━━━ Materials provided ━━━
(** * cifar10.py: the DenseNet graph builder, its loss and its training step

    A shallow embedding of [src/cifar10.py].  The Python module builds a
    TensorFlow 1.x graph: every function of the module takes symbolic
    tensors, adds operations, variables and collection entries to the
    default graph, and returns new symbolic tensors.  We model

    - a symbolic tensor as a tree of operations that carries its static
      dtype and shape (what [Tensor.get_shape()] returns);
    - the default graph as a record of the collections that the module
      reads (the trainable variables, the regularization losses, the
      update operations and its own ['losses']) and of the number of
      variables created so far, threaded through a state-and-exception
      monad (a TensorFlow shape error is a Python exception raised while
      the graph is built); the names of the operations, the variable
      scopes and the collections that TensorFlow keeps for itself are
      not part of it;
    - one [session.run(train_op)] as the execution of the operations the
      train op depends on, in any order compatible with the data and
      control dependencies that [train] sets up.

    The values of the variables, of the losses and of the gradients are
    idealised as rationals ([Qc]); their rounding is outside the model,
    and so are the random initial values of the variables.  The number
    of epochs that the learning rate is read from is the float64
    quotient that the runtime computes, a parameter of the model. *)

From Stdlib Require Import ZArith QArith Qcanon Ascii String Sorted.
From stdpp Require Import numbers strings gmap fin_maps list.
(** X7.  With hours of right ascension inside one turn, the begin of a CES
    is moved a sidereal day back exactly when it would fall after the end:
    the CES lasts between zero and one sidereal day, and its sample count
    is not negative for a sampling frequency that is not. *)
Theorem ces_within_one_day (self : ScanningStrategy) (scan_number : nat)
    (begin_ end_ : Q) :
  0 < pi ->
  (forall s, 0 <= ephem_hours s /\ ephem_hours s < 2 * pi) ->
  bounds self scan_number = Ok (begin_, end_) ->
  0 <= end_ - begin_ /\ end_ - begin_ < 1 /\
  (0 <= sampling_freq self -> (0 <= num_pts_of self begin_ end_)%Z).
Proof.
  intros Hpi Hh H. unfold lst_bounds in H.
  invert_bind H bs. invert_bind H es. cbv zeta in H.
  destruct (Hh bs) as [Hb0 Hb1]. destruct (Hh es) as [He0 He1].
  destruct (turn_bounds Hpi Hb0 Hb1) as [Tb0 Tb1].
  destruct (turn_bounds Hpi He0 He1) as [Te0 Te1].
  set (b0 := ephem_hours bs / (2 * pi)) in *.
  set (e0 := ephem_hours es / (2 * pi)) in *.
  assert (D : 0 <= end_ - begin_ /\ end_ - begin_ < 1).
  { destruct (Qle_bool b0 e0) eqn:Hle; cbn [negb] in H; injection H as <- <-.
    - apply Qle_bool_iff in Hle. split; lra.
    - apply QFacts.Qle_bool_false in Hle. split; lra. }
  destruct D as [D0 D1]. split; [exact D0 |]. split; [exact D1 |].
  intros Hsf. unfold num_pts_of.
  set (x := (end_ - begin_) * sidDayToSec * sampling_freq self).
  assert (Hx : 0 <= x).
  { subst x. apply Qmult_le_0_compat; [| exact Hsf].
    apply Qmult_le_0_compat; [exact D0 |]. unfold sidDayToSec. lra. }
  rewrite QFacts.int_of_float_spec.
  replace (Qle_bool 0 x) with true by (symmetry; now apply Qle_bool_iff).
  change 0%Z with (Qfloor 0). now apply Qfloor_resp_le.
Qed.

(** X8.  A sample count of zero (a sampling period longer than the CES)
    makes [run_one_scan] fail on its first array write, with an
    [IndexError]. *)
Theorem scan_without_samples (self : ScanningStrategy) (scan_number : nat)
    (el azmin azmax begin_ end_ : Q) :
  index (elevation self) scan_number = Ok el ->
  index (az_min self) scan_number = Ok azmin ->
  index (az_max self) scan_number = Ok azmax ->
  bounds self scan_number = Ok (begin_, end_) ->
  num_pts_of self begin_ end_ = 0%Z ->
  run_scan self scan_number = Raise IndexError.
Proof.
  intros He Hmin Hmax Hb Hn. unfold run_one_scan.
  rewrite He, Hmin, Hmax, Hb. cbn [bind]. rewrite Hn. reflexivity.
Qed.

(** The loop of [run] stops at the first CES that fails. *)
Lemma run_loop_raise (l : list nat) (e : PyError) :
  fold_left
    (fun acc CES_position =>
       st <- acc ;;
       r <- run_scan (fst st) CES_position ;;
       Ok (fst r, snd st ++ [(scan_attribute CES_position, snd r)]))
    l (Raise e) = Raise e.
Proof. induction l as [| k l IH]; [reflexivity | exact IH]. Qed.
━━━
**Brief:**
Of the entries above, repeat exactly the lines between the line with "destruct (Hh bs)" and the line with "apply Qmult_le_0_compat; [exact", inclusive, and no others.

**Output of the task:**
  destruct (Hh bs) as [Hb0 Hb1]. destruct (Hh es) as [He0 He1].
  destruct (turn_bounds Hpi Hb0 Hb1) as [Tb0 Tb1].
  destruct (turn_bounds Hpi He0 He1) as [Te0 Te1].
  set (b0 := ephem_hours bs / (2 * pi)) in *.
  set (e0 := ephem_hours es / (2 * pi)) in *.
  assert (D : 0 <= end_ - begin_ /\ end_ - begin_ < 1).
  { destruct (Qle_bool b0 e0) eqn:Hle; cbn [negb] in H; injection H as <- <-.
    - apply Qle_bool_iff in Hle. split; lra.
    - apply QFacts.Qle_bool_false in Hle. split; lra. }
  destruct D as [D0 D1]. split; [exact D0 |]. split; [exact D1 |].
  intros Hsf. unfold num_pts_of.
  set (x := (end_ - begin_) * sidDayToSec * sampling_freq self).
  assert (Hx : 0 <= x).
  { subst x. apply Qmult_le_0_compat; [| exact Hsf].
    apply Qmult_le_0_compat; [exact D0 |]. unfold sidDayToSec. lra. }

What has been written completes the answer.